You might prefer paying the conversion taxes now because of the peace of mind from knowing the Roth IRA will deliver a tax-free income stream in retirement, says Slott. Or you may like not being forced to withdraw money from your IRA in retirement. Unlike traditional IRAs, which require you to withdraw a minimum amount each year starting at 70 , Roths have no minimum-distribution requirements for you or your heirs. That lets you keep all the money in the IRA growing tax-free, if you won’t need the cash for retirement income.
Another consideration is whether you have enough money on hand to pay the taxes on the conversion, says Leon LaBrecque, managing partner at LJPR, a Troy, Mich., advisory firm.
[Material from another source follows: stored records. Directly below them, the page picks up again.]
(** The second half reads the row again under its lock. *)
Definition confirm_store (cx : CallCtx) (now : Z) (r : ConfirmCall) (offered : PhoneCallProtocol) : C_ PhoneCallTl :=
  let id := ic_id (cf_peer r) in
  call ← transaction (
    d ← get;
    match callers_call cx (cf_peer r) d with
    | None => raise (ErrorRpc 400 "CALL_PEER_INVALID")
    | Some call =>
      if bool_decide (is_Some (pc_g_a call)) then mret (inl call)
      else
        mine ← lift_result (protocol_tl_raise call);
        merged ← lift_result (_merge_protocols list_of_set mine offered true);
        let call := confirmed_with (cf_g_a r) (cf_key_fingerprint r) (write_protocol merged) now call in
        save_call id call;; mret (inr call)
    end);
  match call with
  | inl call => mret (call_to_tl id call)
  | inr call =>
    phone_call_update (cx_user_id cx) id call [pc_from_sess call];;
    (match pc_to_sess call with Some s => phone_call_update (pc_to_user call) id call [s];; mret tt | None => mret tt end);;
    mret (call_to_tl id call)
  end.

Definition confirm_call (cx : CallCtx) (now : Z) (r : ConfirmCall) : C_ PhoneCallTl :=
  checked ← confirm_check cx r;
  match checked.2 with Some answer => mret answer | None => confirm_store cx now r checked.1 end.

Definition received_by (session : Z) (c : PhoneCall) : PhoneCall :=
  MkCall (pc_access_hash c) (pc_created_at c) (pc_started_at c) (pc_from_user c) (pc_from_sess c) (pc_to_user c) (Some session) (pc_g_a_hash c)
    (pc_g_a c) (pc_g_b c) (pc_key_fp c) (pc_discard_reason c) (pc_duration c) (pc_protocol c).

(** The call to be claimed, if there is one *)
Definition received_check (cx : CallCtx) (peer : InputPhoneCall) : C_ (option PhoneCall) := gets (fun d =>
  match find_call peer (fun c => (pc_to_user c =? cx_user_id cx) && is_active c && bool_decide (pc_g_b c = None)) d with
  | Some call => if decide (pc_to_sess call = None) then Some call else None
  | None => None
  end).

(** [save(update_fields=["to_sess_id"])] writes one column of the row. *)
Definition received_store (cx : CallCtx) (peer : InputPhoneCall) (call : PhoneCall) : C_ unit :=
  auth_of_user (cx_auth_id cx) (cx_user_id cx);;
  let call := received_by (cx_auth_id cx) call in
  modify (fun d => with_calls (alter (received_by (cx_auth_id cx)) (ic_id peer) (calls d)) (next_call d) d);;
  d ← get;
  let other_sessions := filter (fun s => s <> cx_auth_id cx) (_call_sessions_for_user (cx_user_id cx) d) in
  if bool_decide (other_sessions = []) then mret tt else phone_call_update (cx_user_id cx) (ic_id peer) call other_sessions;; mret tt.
You probably won’t want to sell investments — and pay tax on them — merely to cover a tax bill. The taxes should come out of liquid savings. To limit your tax liability and prevent you from having to dip too much into savings, Labrecque advocates converting just enough to stay in your current tax bracket.
But keep in mind that the IRS doesn’t allow you to “cherry pick” which IRA assets to convert. If you have made deductible and non-deductible IRA contributions, you can’t simply choose to convert the non-deductible ones to avoid tax, says Slott. Conversions follow the pro-rata rule, which means any money coming out of the IRA is taxed according to the ratio of non-deductible and deductible contributions you have in all your IRA accounts.
If you don’t want to make a big bet on future tax rates, you could follow MoneyWatch blogger Allan Roth’s suggestion and keep some money in a traditional IRA and some in a Roth. That way, he says, you diversify against the unknown. One way to do this is by swapping just enough each year that the converted IRA gains won’t throw you into a higher tax bracket.
And if you decide to convert, be sure you don’t dip into the IRA to pay the taxes. First of all, it’s counterproductive: you’re cannibalizing your retirement savings in order to increase your retirement savings — don’t bother. What’s more, if you’re under 59 , you’ll owe a tax penalty. Just as in football, you never want a penalty called on a conversion.